►

(* ===================================================================== *)
(** ** The matrix score model ([cfg::score_model_matrix]) *)
(* ===================================================================== *)

Module ScoreModelMatrix.
Import Lane.

(** [static_cast<uint8_t>] of an alphabet symbol given by its character
    code. *)
Definition to_uint8 (symbol : Z) : nat := Z.to_nat (symbol mod 256).

Section Build.
Context {score_t : Type}.
(** A value-initialised score, as in [linear_matrix{}]. *)
Variable zero : score_t.

(** [std::ranges::copy_n(first, n, result)] writing [n] elements of [src]
    into [dst] from position [pos] on; [k] counts the elements copied. *)
Fixpoint copy_n (src : list score_t) (k n : nat) (dst : list score_t)
    (pos : nat) : option (list score_t) :=
  match n with
  | O => Some dst
  | S n' =>
      x ← src !! k;
      dst' ← array_set dst (pos + k) x;
      copy_n src (S k) n' dst' pos
  end.

(** The body of the loop for the ranks of [ranks]. *)
Fixpoint fill_tables (dimension : nat)
    (substitution_matrix : list (Z * list score_t))
    (linear_matrix : list score_t) (symbol_to_rank_map : list nat)
    (ranks : list nat) : option (list score_t * list nat) :=
  match ranks with
  | [] => Some (linear_matrix, symbol_to_rank_map)
  | rank :: rest =>
      entry ← substitution_matrix !! rank;
      symbol_to_rank_map' ←
        array_set symbol_to_rank_map (to_uint8 entry.1) rank;
      linear_matrix' ←
        copy_n entry.2 0 dimension linear_matrix (rank * dimension);
      fill_tables dimension substitution_matrix linear_matrix'
                  symbol_to_rank_map' rest
  end.

(** The tables built by [_fn::operator()] from a substitution matrix of
    dimension [dimension]: the linear matrix and the symbol-to-rank map.
    The loop counter [rank] is a [uint8_t], always smaller than a dimension
    above 255: the loop ends only for dimensions up to 255, and [None]
    stands for the other dimensions as well as for an access outside a
    container. *)
Definition build_tables (dimension : nat)
    (substitution_matrix : list (Z * list score_t))
  : option (list score_t * list nat) :=
  let linear_matrix := replicate (dimension * dimension) zero in
  let symbol_to_rank_map := replicate 256 255 in
  if decide (dimension ≤ 255) then
    fill_tables dimension substitution_matrix linear_matrix symbol_to_rank_map
                (seq 0 dimension)
  else None.

(** A substitution matrix of the type the function takes: [dimension] rows
    of [dimension] scores. *)
Definition well_formed (dimension : nat)
    (substitution_matrix : list (Z * list score_t)) : Prop :=
  length substitution_matrix = dimension ∧
  ∀ rank entry, substitution_matrix !! rank = Some entry →
                length entry.2 = dimension.

(** [rank] is the last of the ranks [first, first + n) whose symbol has the
    byte [b]. *)
Definition last_rank_of (M : list (Z * list score_t))
    (first n b rank : nat) : Prop :=
  first ≤ rank < first + n ∧
  (∃ entry, M !! rank = Some entry ∧ to_uint8 entry.1 = b) ∧
  ∀ rank' entry', rank < rank' < first + n → M !! rank' = Some entry' →
                  to_uint8 entry'.1 ≠ b.

(** No symbol of the ranks [first, first + n) has the byte [b]. *)
Definition no_rank_of (M : list (Z * list score_t)) (first n b : nat)
  : Prop :=
  ∀ rank entry, first ≤ rank < first + n → M !! rank = Some entry →
                to_uint8 entry.1 ≠ b.

End Build.

End ScoreModelMatrix.

(* ===================================================================== *)
(** ** Exact kernel steps *)
(* ===================================================================== *)

Module KernelRange.
Import Score.

Local Open Scope Z_scope.

(** [x] is representable in the narrow lane type. *)
Definition narrow (x : Z) : Prop := narrow_min ≤ x ≤ narrow_max.

(** No saturating sum of a kernel step saturates in a lane with diagonal
    [d], cached gap score [h], stored gap score [v], substitution score [s]
    and gap scores [go] and [ge]. *)
Definition exact_step (d h v s go ge : Z) : Prop :=
  narrow (d + s) ∧
  narrow (go + ge) ∧
  narrow (Z.max (Z.max (d + s) h) v + (go + ge)) ∧
  narrow (h + ge) ∧
  narrow (v + ge).

End KernelRange.

(* ===================================================================== *)
(** * Properties *)
(* ===================================================================== *)

(** ** Lane-wise arithmetic *)

Section ScoreFacts.
Import Score.
Local Open Scope Z_scope.

Lemma saturate_id x : narrow_min ≤ x ≤ narrow_max → saturate x = x.
Proof. unfold saturate. lia. Qed.

Lemma wrap32_add_r a b : wrap32 (a + wrap32 b) = wrap32 (a + b).
Proof.
  unfold wrap32.
  replace (a + ((b + 2 ^ 31) mod 2 ^ 32 - 2 ^ 31) + 2 ^ 31)
    with (a + (b + 2 ^ 31) mod 2 ^ 32) by lia.
  rewrite Zplus_mod_idemp_r. f_equal. f_equal. lia.
Qed.

Lemma lookup_adds x y k a b :
  x !! k = Some a → y !! k = Some b →
  adds x y !! k = Some (saturate (a + b)).
Proof. intros Hx Hy. unfold adds. by rewrite lookup_zip_with, Hx, Hy. Qed.

Lemma lookup_subs x y k a b :
  x !! k = Some a → y !! k = Some b →
  subs x y !! k = Some (saturate (a - b)).
Proof. intros Hx Hy. unfold subs. by rewrite lookup_zip_with, Hx, Hy. Qed.

Lemma lookup_maxs x y k a b :
  x !! k = Some a → y !! k = Some b → maxs x y !! k = Some (Z.max a b).
Proof. intros Hx Hy. unfold maxs. by rewrite lookup_zip_with, Hx, Hy. Qed.

Lemma lookup_wide_add x y k a b :
  x !! k = Some a → y !! k = Some b →
  wide_add x y !! k = Some (wrap32 (a + b)).
Proof. intros Hx Hy. unfold wide_add. by rewrite lookup_zip_with, Hx, Hy. Qed.

Lemma lookup_wide_sub x y k a b :
  x !! k = Some a → y !! k = Some b →
  wide_sub x y !! k = Some (wrap32 (a - b)).
Proof. intros Hx Hy. unfold wide_sub. by rewrite lookup_zip_with, Hx, Hy. Qed.

End ScoreFacts.

(** ** The affine recurrence *)

Section KernelFacts.
Import Score Affine.
Local Open Scope Z_scope.

(** C2. In every SIMD lane [k], [compute_cell] on narrow saturating scores
    yields [m_new = max (diag_in + s, gap_cache, gap_prev)] as the cell's
    best score, [max (gap_prev + ge, m_new + (go + ge))] as the cell's gap
    score, [max (gap_cache + ge, m_new + (go + ge))] as the cache's gap
    score, and the cell's previous best score as the cache's diagonal; every
    sum is a saturating sum of the narrow type. *)
Theorem compute_cell_affine_recurrence {seq1_val_t seq2_val_t : Type}
    (score : seq1_val_t → seq2_val_t → simd_score)
    (gap : gap_model simd_score) (cache column_cell : simd_score * simd_score)
    (seq1_val : seq1_val_t) (seq2_val : seq2_val_t) (k : nat)
    (diag_in gap_cache m_prev gap_prev s go ge : Z) :
  cache.1 !! k = Some diag_in →
  cache.2 !! k = Some gap_cache →
  column_cell.1 !! k = Some m_prev →
  column_cell.2 !! k = Some gap_prev →
  score seq1_val seq2_val !! k = Some s →
  gap_open_score gap !! k = Some go →
  gap_extension_score gap !! k = Some ge →
  let result :=
    compute_cell (ops := saturated_simd_ops) score gap cache column_cell
                 seq1_val seq2_val in
  let m_new := Z.max (Z.max (saturate (diag_in + s)) gap_cache) gap_prev in
  let opened := saturate (m_new + saturate (go + ge)) in
  result.2.1 !! k = Some m_new ∧
  result.2.2 !! k = Some (Z.max (saturate (gap_prev + ge)) opened) ∧
  result.1.2 !! k = Some (Z.max (saturate (gap_cache + ge)) opened) ∧
  result.1.1 !! k = Some m_prev ∧
  result.1.1 = column_cell.1.
Proof.
  intros Hd Hh Hm Hv Hs Hgo Hge.
  destruct cache as [c1 c2], column_cell as [next_diagonal horizontal_score].
  simpl in *.
  assert (Hnew : maxs (maxs (adds c1 (score seq1_val seq2_val)) c2)
                      horizontal_score !! k
                 = Some (Z.max (Z.max (saturate (diag_in + s)) gap_cache)
                               gap_prev)).
  { repeat first [ apply lookup_maxs | apply lookup_adds ]; done. }
  assert (Hopen : adds (maxs (maxs (adds c1 (score seq1_val seq2_val)) c2)
                             horizontal_score)
                       (adds (gap_open_score gap) (gap_extension_score gap))
                    !! k
                  = Some (saturate
                            (Z.max (Z.max (saturate (diag_in + s)) gap_cache)
                                   gap_prev + saturate (go + ge)))).
  { apply lookup_adds; [done | by apply lookup_adds]. }
  repeat split; try done.
  - apply lookup_maxs; [by apply lookup_adds | done].
  - apply lookup_maxs; [by apply lookup_adds | done].
Qed.
(* ===== verification/Arbiters.v ===== *)
(** Transactions that meet at unique keys, interleaved statement by statement.

    The intake of the service takes no advisory lock: two deliveries of one command, or two requests
    under one idempotency key, are told apart by [insert ... on conflict] at a unique index
    (src/crates/threads-archive/src/browser_capture_inbox.rs and
    src/crates/threads-archive/src/capture.rs). PostgreSQL makes such a statement wait while another
    open transaction has inserted the key or locked its row, and lets it continue when that
    transaction ends. A [KeyProtocol] says what the statements of a transaction do and which keys
    they wait for and keep; what a transaction writes is private to it until it commits. *)
From S2P Require Import Prelude.

Module Arbiters.

(** A transaction over shared states [S] with private states [T] and arbiter keys [K]. *)
Record KeyProtocol (S T K : Type) := mk_key_protocol {
  kp_begin : T -> Prop;                      (* the private state after [begin()] *)
  kp_statement : S -> T -> list K -> T -> Prop; (* a statement, with the keys it waits for *)
  kp_holds : T -> K -> Prop;                 (* the keys kept until the transaction ends *)
  kp_commit : S -> T -> S -> Prop;           (* [commit()] *)
  kp_fails : S -> T -> Prop;                 (* the next statement is an error: the call rolls back *)
  kp_other : (K -> Prop) -> S -> S -> Prop;  (* another transaction commits, around the held keys *)
}.
Arguments mk_key_protocol {S T K}.
Arguments kp_begin {S T K}.
Arguments kp_statement {S T K}.
Arguments kp_holds {S T K}.
Arguments kp_commit {S T K}.
Arguments kp_fails {S T K}.
Arguments kp_other {S T K}.

Record Sessions (S T : Type) := mk_sessions {
  committed : S;
  sessions : list (option T);   (* [None]: the transaction ended *)
}.
Arguments mk_sessions {S T}.
Arguments committed {S T}.
Arguments sessions {S T}.

Section Protocol.
Context {S T K : Type} (P : KeyProtocol S T K).

(** Session [j] keeps key [k]. *)
Definition keeps (ts : list (option T)) (j : nat) (k : K) : Prop :=
  exists t, ts !! j = Some (Some t) /\ kp_holds P t k.

Definition held (ts : list (option T)) (k : K) : Prop := exists j, keeps ts j k.

(** Nobody but session [i] keeps any of the keys. *)
Definition free (ts : list (option T)) (i : nat) (ks : list K) : Prop :=
  forall j k, k ∈ ks -> keeps ts j k -> j = i.

(** What is seen of a run from outside, with the state a transaction began or committed in. *)
Inductive Event :=
| Begins (i : nat) (t : T)
| Commits (i : nat) (t : T)
| Foreign.                    (* a commit of another component *)

(** One statement of one transaction, or its end; any transaction may fail at any time. *)
Inductive step_event : option Event -> Sessions S T -> Sessions S T -> Prop :=
| event_begin s ts t : kp_begin P t ->
    step_event (Some (Begins (length ts) t)) (mk_sessions s ts) (mk_sessions s (ts ++ [Some t])%list)
| event_statement s ts i t ks t' : ts !! i = Some (Some t) -> kp_statement P s t ks t' -> free ts i ks ->
    step_event None (mk_sessions s ts) (mk_sessions s (<[i := Some t']> ts))
| event_commit s ts i t s' : ts !! i = Some (Some t) -> kp_commit P s t s' ->
    step_event (Some (Commits i t)) (mk_sessions s ts) (mk_sessions s' (<[i := None]> ts))
| event_abort s ts i : step_event None (mk_sessions s ts) (mk_sessions s (<[i := None]> ts))
| event_other s ts s' : kp_other P (held ts) s s' ->
    step_event (Some Foreign) (mk_sessions s ts) (mk_sessions s' ts).

(** A run from [c0] with its events, oldest first. *)
Inductive run (c0 : Sessions S T) : list Event -> Sessions S T -> Prop :=
| run_start : run c0 [] c0
| run_step l c e c' : run c0 l c -> step_event e c c' -> run c0 (l ++ option_list e)%list c'.

Definition step (c c' : Sessions S T) : Prop := exists e, step_event e c c'.

Lemma step_begin s ts t : kp_begin P t -> step (mk_sessions s ts) (mk_sessions s (ts ++ [Some t])%list).
Proof. eexists. by apply event_begin. Qed.

Lemma step_statement s ts i t ks t' : ts !! i = Some (Some t) -> kp_statement P s t ks t' -> free ts i ks ->
  step (mk_sessions s ts) (mk_sessions s (<[i := Some t']> ts)).
Proof. eexists. by eapply event_statement. Qed.

Lemma step_commit s ts i t s' : ts !! i = Some (Some t) -> kp_commit P s t s' ->
  step (mk_sessions s ts) (mk_sessions s' (<[i := None]> ts)).
Proof. eexists. by eapply event_commit. Qed.

Lemma step_abort s ts i : step (mk_sessions s ts) (mk_sessions s (<[i := None]> ts)).
Proof. eexists. apply event_abort. Qed.

Lemma step_other s ts s' : kp_other P (held ts) s s' -> step (mk_sessions s ts) (mk_sessions s' ts).
Proof. eexists. by apply event_other. Qed.

(** The steps of a run with their events forgotten, and back. *)
Lemma steps_run c0 c : rtc step c0 c -> exists l, run c0 l c.
Proof.
  revert c. apply (rtc_ind_r (fun c => exists l, run c0 l c)).
  - eexists. apply run_start.
  - intros c c' _ [e He] [l Hl]. eexists. by eapply run_step.
Qed.

(** Session [i] goes on by itself: its next statement finds its keys free, it commits, or it returns
    the error of its next statement. *)
Inductive advance (i : nat) : Sessions S T -> Sessions S T -> Prop :=
| advance_statement s ts t ks t' : ts !! i = Some (Some t) -> kp_statement P s t ks t' -> free ts i ks ->
    advance i (mk_sessions s ts) (mk_sessions s (<[i := Some t']> ts))
| advance_commit s ts t s' : ts !! i = Some (Some t) -> kp_commit P s t s' ->
    advance i (mk_sessions s ts) (mk_sessions s' (<[i := None]> ts))
| advance_error s ts t : ts !! i = Some (Some t) -> kp_fails P s t ->
    advance i (mk_sessions s ts) (mk_sessions s (<[i := None]> ts)).

Definition advances (c : Sessions S T) (i : nat) : Prop := exists c', advance i c c'.

Lemma advance_step i c c' : advance i c c' -> step c c'.
Proof.
  intros [s ts t ks t' Hl Hst Hf|s ts t s' Hl Hc|s ts t Hl He];
    [by eapply step_statement|by eapply step_commit|apply step_abort].
Qed.

(** ** Draining

    When some open session can always go on and every session has a bound on its statements, all of
    them end whatever the order. *)

Section Drain.
Context (remaining : T -> nat)
  (Hstatement : forall s t ks t', kp_statement P s t ks t' -> remaining t' < remaining t)
  (Hprogress : forall s ts i t, ts !! i = Some (Some t) -> exists j, advances (mk_sessions s ts) j).

(** The statements and commits that are left. *)
Definition cost (s : option T) : nat := match s with Some t => Datatypes.S (remaining t) | None => 0 end.

Definition work (ts : list (option T)) : nat := sum_list_with cost ts.

Lemma work_insert (ts : list (option T)) i t s' : ts !! i = Some (Some t) ->
  match s' with Some t' => remaining t' < remaining t | None => True end ->
  work (<[i := s']> ts) < work ts.
Proof.
  intros Hi Hs. unfold work. revert i Hi.
  induction ts as [|s ts IH]; intros [|i] Hi; cbn in *; simplify_eq; [unfold cost; destruct s'; lia|].
  apply Nat.add_lt_mono_l, IH, Hi.
Qed.

Lemma advance_work i c c' : advance i c c' -> work (sessions c') < work (sessions c).
Proof using Hstatement.
  intros [s ts t ks t' Hl Hst Hf|s ts t s' Hl Hc|s ts t Hl He]; cbn; eapply work_insert; eauto.
Qed.
(* ===== verification/Permalink.v ===== *)
(** Canonicalization of Threads post permalinks
    (src/crates/threads-archive/src/permalink.rs).

    [try_from] is [TryFrom<&str> for CanonicalizedUrl] with its refusals in the
    source's order; [Grammar] is the input grammar of the module documentation,
    written as one equation on the raw text. It is stated without the parser's steps, but with the same
    character classes, lengths and host names. *)
From S2P Require Import Prelude.

Module Permalink.
Local Open Scope string_scope.
Local Open Scope rust_scope.

Definition CANONICAL_HOST : string := "www.threads.net".

Definition ACCEPTED_HOSTS : list string :=
  ["threads.net"; "www.threads.net"; "threads.com"; "www.threads.com"].

Definition MAX_INPUT_LEN : nat := 2048.
Definition HANDLE_MAX_LEN : nat := 30.
Definition CODE_MAX_LEN : nat := 128.

Definition is_handle_byte (byte : ascii) : bool :=
  is_ascii_lowercase byte || is_ascii_uppercase byte || is_ascii_digit byte
  || bool_decide (byte = "."%char) || bool_decide (byte = "_"%char).

Definition is_code_byte (byte : ascii) : bool :=
  is_ascii_lowercase byte || is_ascii_uppercase byte || is_ascii_digit byte
  || bool_decide (byte = "_"%char) || bool_decide (byte = "-"%char).

(** The newtype [Permalink(String)]. *)
Record Permalink := mkPermalink { as_str : string }.

Record CanonicalizedUrl := mkCanonicalizedUrl {
  original : string;
  permalink : Permalink;
}.

Inductive PermalinkError :=
| InvalidUrl
| Scheme
| Host
| Port
| PathShape
| HandleGrammar
| PostCodeGrammar
| PercentEncoded
| NonAscii
| TooLong (length : nat)
| ShortFormUnsupported.

#[global] Instance Permalink_eq_dec : EqDecision Permalink.
Proof. solve_decision. Defined.
#[global] Instance PermalinkError_eq_dec : EqDecision PermalinkError.
Proof. solve_decision. Defined.

Definition before_or_all (pat s : string) : string :=
  match split_once pat s with
  | Some (before, _) => before
  | None => s
  end.

Definition handle_valid (handle : string) : bool :=
  negb (bool_decide (handle = ""))
  && (String.length handle <=? HANDLE_MAX_LEN)%nat
  && str_all is_handle_byte handle.

Definition code_valid (code : string) : bool :=
  negb (bool_decide (code = ""))
  && (String.length code <=? CODE_MAX_LEN)%nat
  && str_all is_code_byte code.

(** [format!("https://{CANONICAL_HOST}/@{}/post/{code}", handle.to_ascii_lowercase())]. *)
Definition canonical (handle code : string) : string :=
  "https://" +:+ CANONICAL_HOST +:+ "/@" +:+ to_ascii_lowercase handle +:+ "/post/" +:+ code.

(** The host of an authority: the text before a default port, or all of it. *)
Definition host_of_authority (authority : string) : Result PermalinkError string :=
  match rsplit_once ":" authority with
  | Some (bare_host, port) =>
      if bool_decide (port = "80") || bool_decide (port = "443") then Ok bare_host
      else Err Port
  | None => Ok authority
  end.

◄

## [Activity]
When you reach the line with "Definition HANDLE_MAX_LEN : nat := 30." in the records above, start writing out lines exactly, and stop once the line with "to_ascii_lowercase handle +:+" has been written; include nothing else.

## [Response to the task]
Definition HANDLE_MAX_LEN : nat := 30.
Definition CODE_MAX_LEN : nat := 128.

Definition is_handle_byte (byte : ascii) : bool :=
  is_ascii_lowercase byte || is_ascii_uppercase byte || is_ascii_digit byte
  || bool_decide (byte = "."%char) || bool_decide (byte = "_"%char).

Definition is_code_byte (byte : ascii) : bool :=
  is_ascii_lowercase byte || is_ascii_uppercase byte || is_ascii_digit byte
  || bool_decide (byte = "_"%char) || bool_decide (byte = "-"%char).

(** The newtype [Permalink(String)]. *)
Record Permalink := mkPermalink { as_str : string }.

Record CanonicalizedUrl := mkCanonicalizedUrl {
  original : string;
  permalink : Permalink;
}.

Inductive PermalinkError :=
| InvalidUrl
| Scheme
| Host
| Port
| PathShape
| HandleGrammar
| PostCodeGrammar
| PercentEncoded
| NonAscii
| TooLong (length : nat)
| ShortFormUnsupported.

#[global] Instance Permalink_eq_dec : EqDecision Permalink.
Proof. solve_decision. Defined.
#[global] Instance PermalinkError_eq_dec : EqDecision PermalinkError.
Proof. solve_decision. Defined.

Definition before_or_all (pat s : string) : string :=
  match split_once pat s with
  | Some (before, _) => before
  | None => s
  end.

Definition handle_valid (handle : string) : bool :=
  negb (bool_decide (handle = ""))
  && (String.length handle <=? HANDLE_MAX_LEN)%nat
  && str_all is_handle_byte handle.

Definition code_valid (code : string) : bool :=
  negb (bool_decide (code = ""))
  && (String.length code <=? CODE_MAX_LEN)%nat
  && str_all is_code_byte code.

(** [format!("https://{CANONICAL_HOST}/@{}/post/{code}", handle.to_ascii_lowercase())]. *)
Definition canonical (handle code : string) : string :=
  "https://" +:+ CANONICAL_HOST +:+ "/@" +:+ to_ascii_lowercase handle +:+ "/post/" +:+ code.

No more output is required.